▶ **What to work on**: I'd like the line containing "Theorem TetraederTable_triangle_counts (c" and each line that follows, through the last line of the material, set down exactly as they are, and no others.

★ ★ ★

(** [edge_refs] and [padding] split a row. *)
Lemma edge_refs_padding (r : list Z) : r = edge_refs r ++ padding r.
Proof.
  induction r as [|e r IH]; simpl; [reflexivity|].
  destruct (e =? -1); simpl; [reflexivity | f_equal; exact IH].
Qed.

Lemma edge_refs_app (refs : list Z) (m : nat) :
  Forall (fun e => 0 <= e <= 5) refs ->
  edge_refs (refs ++ repeat (-1) m) = refs /\
  padding (refs ++ repeat (-1) m) = repeat (-1) m.
Proof.
  induction 1 as [|e refs He _ [IH1 IH2]]; simpl.
  - destruct m; simpl; split; reflexivity.
  - destruct (Z.eqb_spec e (-1)) as [->|_]; [lia|].
    rewrite IH1, IH2. split; reflexivity.
Qed.

Lemma forallb_minus_one (l : list Z) :
  forallb (Z.eqb (-1)) l = true <-> l = repeat (-1) (length l).
Proof.
  induction l as [|e l IH]; cbn [forallb length repeat]; [tauto|].
  rewrite andb_true_iff, IH, Z.eqb_eq. split.
  - intros [<- <-]. reflexivity.
  - intros H. injection H as He Hl. split; [symmetry|]; assumption.
Qed.

Lemma forallb_is_edge_ref (l : list Z) :
  forallb is_edge_ref l = true <-> Forall (fun e => 0 <= e <= 5) l.
Proof.
  rewrite forallb_forall, Forall_forall. unfold is_edge_ref.
  split; intros H e He; specialize (H e He);
    rewrite andb_true_iff, !Z.leb_le in *; exact H.
Qed.

(** The boolean reading of a row decides [encodes_triangles] on the rows of
    seven entries. *)
Lemma encodes_triangles_reflect (k : nat) (r : list Z) :
  length r = 7%nat ->
  encodes_triangles k r <-> encodes_trianglesb k r = true.
Proof.
  intros Hlen. unfold encodes_triangles, encodes_trianglesb.
  rewrite !andb_true_iff, !Nat.eqb_eq, forallb_is_edge_ref, forallb_minus_one.
  split.
  - intros (refs & -> & Hl & Hrefs).
    destruct (edge_refs_app refs (7 - 3 * k) Hrefs) as [E P].
    rewrite E, P, repeat_length. auto.
  - intros (((_ & Hl) & Hrefs) & Hpad).
    exists (edge_refs r). repeat split; [|exact Hl|exact Hrefs].
    rewrite (edge_refs_padding r) at 1. f_equal. rewrite Hpad. f_equal.
    pose proof (f_equal (@length Z) (edge_refs_padding r)) as L.
    rewrite length_app in L. lia.
Qed.

Lemma TetraederTable_row_length (c : Z) :
  0 <= c <= 15 -> length (row TetraederTable c) = 7%nat.
Proof.
  intros Hc. apply Nat.eqb_eq.
  apply (forallb_indices
           (fun c => (length (row TetraederTable c) =? 7)%nat) 16);
    [vm_compute; reflexivity | lia].
Qed.

(** C1: for every configuration index c in 0..15, row c of TetraederTable
    encodes zero triangles (only -1) exactly when c is 0 or 15, exactly one
    triangle (3 edge references, then -1 padding) exactly when one or three
    of the four bits of c are set, and exactly two triangles (6 edge
    references, then -1 padding) exactly when two bits are set. *)
Theorem TetraederTable_triangle_counts (c : Z) :
  0 <= c <= 15 ->
  (encodes_triangles 0 (row TetraederTable c) <-> c = 0 \/ c = 15) /\
  (encodes_triangles 1 (row TetraederTable c) <->
     popcount4 c = 1 \/ popcount4 c = 3) /\
  (encodes_triangles 2 (row TetraederTable c) <-> popcount4 c = 2).
Proof.
  intros Hc.
  rewrite !(encodes_triangles_reflect _ _ (TetraederTable_row_length c Hc)).
  assert (In c configs) as Hin by (apply (in_indices 16); lia).
  unfold configs in Hin. cbn in Hin.
  repeat (destruct Hin as [<- | Hin];
          [vm_compute; intuition (discriminate || congruence)|]).
  destruct Hin.
Qed.

Lemma TetraederTable_triangle_counts_witness :
  (encodes_triangles 0 (row TetraederTable 6) <-> 6 = 0 \/ 6 = 15) /\
  (encodes_triangles 1 (row TetraederTable 6) <->
     popcount4 6 = 1 \/ popcount4 6 = 3) /\
  (encodes_triangles 2 (row TetraederTable 6) <-> popcount4 6 = 2).
Proof.
  apply (TetraederTable_triangle_counts 6). lia.
Defined.

Lemma all_entries_spec (rows cols : nat) (P : Z -> Z -> bool) :
  all_entries rows cols P = true ->
  forall i j, 0 <= i < Z.of_nat rows -> 0 <= j < Z.of_nat cols ->
    P i j = true.
Proof.
  intros Hall i j Hi Hj. unfold all_entries in Hall.
  apply (forallb_indices _ rows) with (i := i) in Hall; [|exact Hi].
  apply (forallb_indices _ cols) with (i := j) in Hall; [|exact Hj].
  exact Hall.
Qed.

Lemma padded_from_spec (t : table) (cols : nat) (i j : Z) :
  0 <= j ->
  padded_from t cols i j = true ->
  entry t i j = -1 ->
  forall k, j <= k < Z.of_nat cols -> entry t i k = -1.
Proof.
  unfold padded_from. intros H0 H Hj k Hk.
  apply orb_true_iff in H. destruct H as [H|H].
  - rewrite Hj in H. discriminate H.
  - apply (forallb_indices _ cols) with (i := k) in H; [|lia].
    apply orb_true_iff in H. destruct H as [H|H].
    + apply Z.ltb_lt in H. lia.
    + apply Z.eqb_eq, H.
Qed.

★ ★ ★

▶ **Exercise solution**:
Theorem TetraederTable_triangle_counts (c : Z) :
  0 <= c <= 15 ->
  (encodes_triangles 0 (row TetraederTable c) <-> c = 0 \/ c = 15) /\
  (encodes_triangles 1 (row TetraederTable c) <->
     popcount4 c = 1 \/ popcount4 c = 3) /\
  (encodes_triangles 2 (row TetraederTable c) <-> popcount4 c = 2).
Proof.
  intros Hc.
  rewrite !(encodes_triangles_reflect _ _ (TetraederTable_row_length c Hc)).
  assert (In c configs) as Hin by (apply (in_indices 16); lia).
  unfold configs in Hin. cbn in Hin.
  repeat (destruct Hin as [<- | Hin];
          [vm_compute; intuition (discriminate || congruence)|]).
  destruct Hin.
Qed.

Lemma TetraederTable_triangle_counts_witness :
  (encodes_triangles 0 (row TetraederTable 6) <-> 6 = 0 \/ 6 = 15) /\
  (encodes_triangles 1 (row TetraederTable 6) <->
     popcount4 6 = 1 \/ popcount4 6 = 3) /\
  (encodes_triangles 2 (row TetraederTable 6) <-> popcount4 6 = 2).
Proof.
  apply (TetraederTable_triangle_counts 6). lia.
Defined.

Lemma all_entries_spec (rows cols : nat) (P : Z -> Z -> bool) :
  all_entries rows cols P = true ->
  forall i j, 0 <= i < Z.of_nat rows -> 0 <= j < Z.of_nat cols ->
    P i j = true.
Proof.
  intros Hall i j Hi Hj. unfold all_entries in Hall.
  apply (forallb_indices _ rows) with (i := i) in Hall; [|exact Hi].
  apply (forallb_indices _ cols) with (i := j) in Hall; [|exact Hj].
  exact Hall.
Qed.

Lemma padded_from_spec (t : table) (cols : nat) (i j : Z) :
  0 <= j ->
  padded_from t cols i j = true ->
  entry t i j = -1 ->
  forall k, j <= k < Z.of_nat cols -> entry t i k = -1.
Proof.
  unfold padded_from. intros H0 H Hj k Hk.
  apply orb_true_iff in H. destruct H as [H|H].
  - rewrite Hj in H. discriminate H.
  - apply (forallb_indices _ cols) with (i := k) in H; [|lia].
    apply orb_true_iff in H. destruct H as [H|H].
    + apply Z.ltb_lt in H. lia.
    + apply Z.eqb_eq, H.
Qed.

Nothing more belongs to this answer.